■ RECORDED DATA
↓

(** ** When a run returns *)

Lemma lookup_Some_In :
  forall (V : Type) (k : string) (v : V) (d : dict V),
    lookup k d = Some v -> In (k, v) d.
Proof.
  intros V k v d. induction d as [|[k' v'] d IH]; cbn.
  - discriminate.
  - destruct (String.eqb k k') eqn:E.
    + intros H. injection H as ->. apply String.eqb_eq in E. subst k'.
      left. reflexivity.
    + intros H. right. apply IH. exact H.
Qed.

Lemma roll_once_returns :
  forall (s : Stock.t) (rs : RandomState),
    never_raises s = true ->
    exists t, Stock.roll_once s rs = (Return t, advance 3 rs).
Proof.
  intros s rs H. unfold never_raises in H.
  apply andb_true_iff in H. destruct H as [Hs Hk].
  rewrite (roll_once_run s rs Hs).
  rewrite truediv_np_l
    by (destruct (kind_of (Stock.price s)); [discriminate|reflexivity]).
  eexists. reflexivity.
Qed.

Lemma roll_ratios_loop_returns :
  forall (stocks : dict Stock.t) (ks : list string) (acc : dict scalar)
         (rs : RandomState),
    (forall k s, In (k, s) stocks -> never_raises s = true) ->
    (forall k, In k ks -> In k (keys stocks)) ->
    exists (ratios : dict scalar) (rs' : RandomState),
      for_each ks
        (fun stock ratios =>
           s <- lift (getitem stocks stock) ;;
           ' (growth, value, ratio) <- Stock.roll_once s ;;
           ret (setitem ratios stock ratio))
        acc rs
      = (Return ratios, rs').
Proof.
  intros stocks ks. induction ks as [|k ks IH]; intros acc rs Hok Hin.
  - exists acc, rs. reflexivity.
  - destruct (lookup_In _ k stocks (Hin k (or_introl eq_refl))) as [s Hs].
    destruct (roll_once_returns s rs (Hok k s (lookup_Some_In _ _ _ _ Hs)))
      as [[[g v] r] Hr].
    destruct (IH (setitem acc k r) (advance 3 rs) Hok
                (fun k' H => Hin k' (or_intror H))) as [d [rs' Hd]].
    exists d, rs'. cbn [for_each].
    unfold bind at 1. unfold bind at 1. unfold lift at 1. unfold getitem.
    rewrite Hs. unfold bind at 1. rewrite Hr. unfold ret at 1. exact Hd.
Qed.

Lemma allocate_once_returns :
  forall (p : Portfolio.t) (rs : RandomState),
    NoDup (keys (Portfolio.stocks p)) ->
    (forall k s, In (k, s) (Portfolio.stocks p) -> never_raises s = true) ->
    exists (a : dict scalar) (rs' : RandomState),
      Portfolio._allocate_once p rs = (Return a, rs').
Proof.
  intros p rs N Hok. rewrite (allocate_once_run p rs N).
  unfold Portfolio.roll_ratios.
  destruct (roll_ratios_loop_returns (Portfolio.stocks p)
              (keys (Portfolio.stocks p)) [] rs Hok (fun k H => H))
    as [d [rs' Hd]].
  rewrite Hd. eauto.
Qed.

Lemma for_range_returns :
  forall (c i : nat) (p : Portfolio.t) (rs : RandomState) (df : DataFrame),
    NoDup (keys (Portfolio.stocks p)) ->
    (forall k s, In (k, s) (Portfolio.stocks p) -> never_raises s = true) ->
    Portfolio.allocation_trials p = Some df ->
    (i + c <= List.length (data df))%nat ->
    exists (p' : Portfolio.t) (rs' : RandomState),
      for_range i c Portfolio.store_trial (p, rs) = (Return tt, (p', rs')).
Proof.
  induction c as [|c IH]; intros i p rs df N Hok Hdf Hlen.
  - exists p, rs. reflexivity.
  - destruct (allocate_once_returns p rs N Hok) as [a [rs1 Ha]].
    assert (L : (i <? List.length (data df))%nat = true)
      by (apply Nat.ltb_lt; lia).
    set (df1 := {| columns := columns df;
                   data := replace_nth i (reindex a (columns df)) (data df) |}).
    assert (B : Portfolio.store_trial i (p, rs)
                = (Return tt, (with_trials p df1, rs1))).
    { rewrite store_trial_run, Ha, Hdf. unfold iloc_setrow. rewrite L.
      reflexivity. }
    destruct (IH (S i) (with_trials p df1) rs1 df1 N Hok eq_refl) as [p' [rs' H]].
    { cbn [data df1]. rewrite replace_nth_length. lia. }
    exists p', rs'. cbn [for_range]. erewrite bind_Return by exact B. exact H.
Qed.

(** A run over stocks whose rolls cannot raise, for a count that is not
    negative, returns. *)
Lemma allocate_total :
  forall (iterations : Z) (p : Portfolio.t) (rs : RandomState),
    (0 <= iterations)%Z ->
    NoDup (keys (Portfolio.stocks p)) ->
    (forall k s, In (k, s) (Portfolio.stocks p) -> never_raises s = true) ->
    exists (p' : Portfolio.t) (rs' : RandomState),
      Portfolio.allocate iterations (p, rs) = (Return tt, (p', rs')).
Proof.
  intros iterations p rs Hn N Hok. rewrite allocate_run.
  destruct (iterations <? 0)%Z eqn:E; [apply Z.ltb_lt in E; lia|].
  destruct (for_range_returns (Z.to_nat iterations) 0
              (with_trials p (zero_frame iterations (Portfolio.stocks p))) rs
              (zero_frame iterations (Portfolio.stocks p)) N Hok eq_refl)
    as [p1 [rs1 H]].
  { rewrite zero_frame_rows. lia. }
  rewrite H.
  apply (for_range_store_trial _ _ _ _ _ _
           (zero_frame iterations (Portfolio.stocks p))) in H;
    [|reflexivity|rewrite zero_frame_rows; lia].
  destruct H as [_ [_ [_ [df [Ht _]]]]]. rewrite Ht. eauto.
Qed.

(** * Further properties of the code *)

(** ** What a run draws, and what it can raise *)

Lemma advance_advance :
  forall (a b : nat) (rs : RandomState),
    advance a (advance b rs) = advance (a + b) rs.
Proof.
  intros a b rs. unfold advance. cbn [gauss pos]. f_equal. lia.
Qed.

Lemma advance_0 : forall rs : RandomState, advance 0 rs = rs.
Proof.
  intros [g p]. reflexivity.
Qed.

(** A refused standard deviation: [ValueError], after the draws made
    before it. *)
Lemma roll_once_refused :
  forall (s : Stock.t) (rs : RandomState),
    scales_accepted s = false ->
    exists n : nat,
      (n <= 2)%nat /\ Stock.roll_once s rs = (Raise ValueError, advance n rs).
Proof.
  intros s rs H. unfold scales_accepted in H.
  unfold Stock.roll_once, bind.
  rewrite np_random_normal_run.
  destruct (Num.ltb (val (Stock.vl_return_on_total_capital_std_dev s)) Num.zero).
  { exists 0%nat. rewrite advance_0. split; [lia|reflexivity]. }
  rewrite np_random_normal_run.
  destruct (Num.ltb (val (Stock.vl_retained_earnings_plowback_ratio_std_dev s))
                    Num.zero).
  { exists 1%nat. split; [lia|reflexivity]. }
  rewrite np_random_normal_run.
  destruct (Num.ltb (val (Stock.vl_cash_flow_per_share_std_dev s)) Num.zero).
  { exists 2%nat. split; [lia|reflexivity]. }
  discriminate H.
Qed.

(** One roll: three variates and a triple, or one of two exceptions. *)
Lemma roll_once_outcome :
  forall (s : Stock.t) (rs : RandomState),
    (exists t, Stock.roll_once s rs = (Return t, advance 3 rs)) \/
    (exists e rs',
        Stock.roll_once s rs = (Raise e, rs') /\
        (e = ValueError \/ e = ZeroDivisionError)).
Proof.
  intros s rs. destruct (scales_accepted s) eqn:A.
  - rewrite (roll_once_run s rs A).
    destruct (truediv (Stock.price s) (Scalar Py (drawn_cash_flow s rs)))
      as [v|e] eqn:T.
    + left. eexists. reflexivity.
    + right. exists e, (advance 3 rs). split; [reflexivity|].
      right. apply truediv_raises in T. tauto.
  - right. destruct (roll_once_refused s rs A) as [n [_ H]].
    exists ValueError, (advance n rs). split; [exact H|]. left. reflexivity.
Qed.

↑

■ TASK ITEM
In the entries above, please find the line with "exists t, Stock.roll_once s rs = (Return t, advance 3 rs)." and the line with "rewrite truediv_np_l", then write out exactly those two lines and every line between them, and nothing more.

■ TASK OUTPUT
    exists t, Stock.roll_once s rs = (Return t, advance 3 rs).
Proof.
  intros s rs H. unfold never_raises in H.
  apply andb_true_iff in H. destruct H as [Hs Hk].
  rewrite (roll_once_run s rs Hs).
  rewrite truediv_np_l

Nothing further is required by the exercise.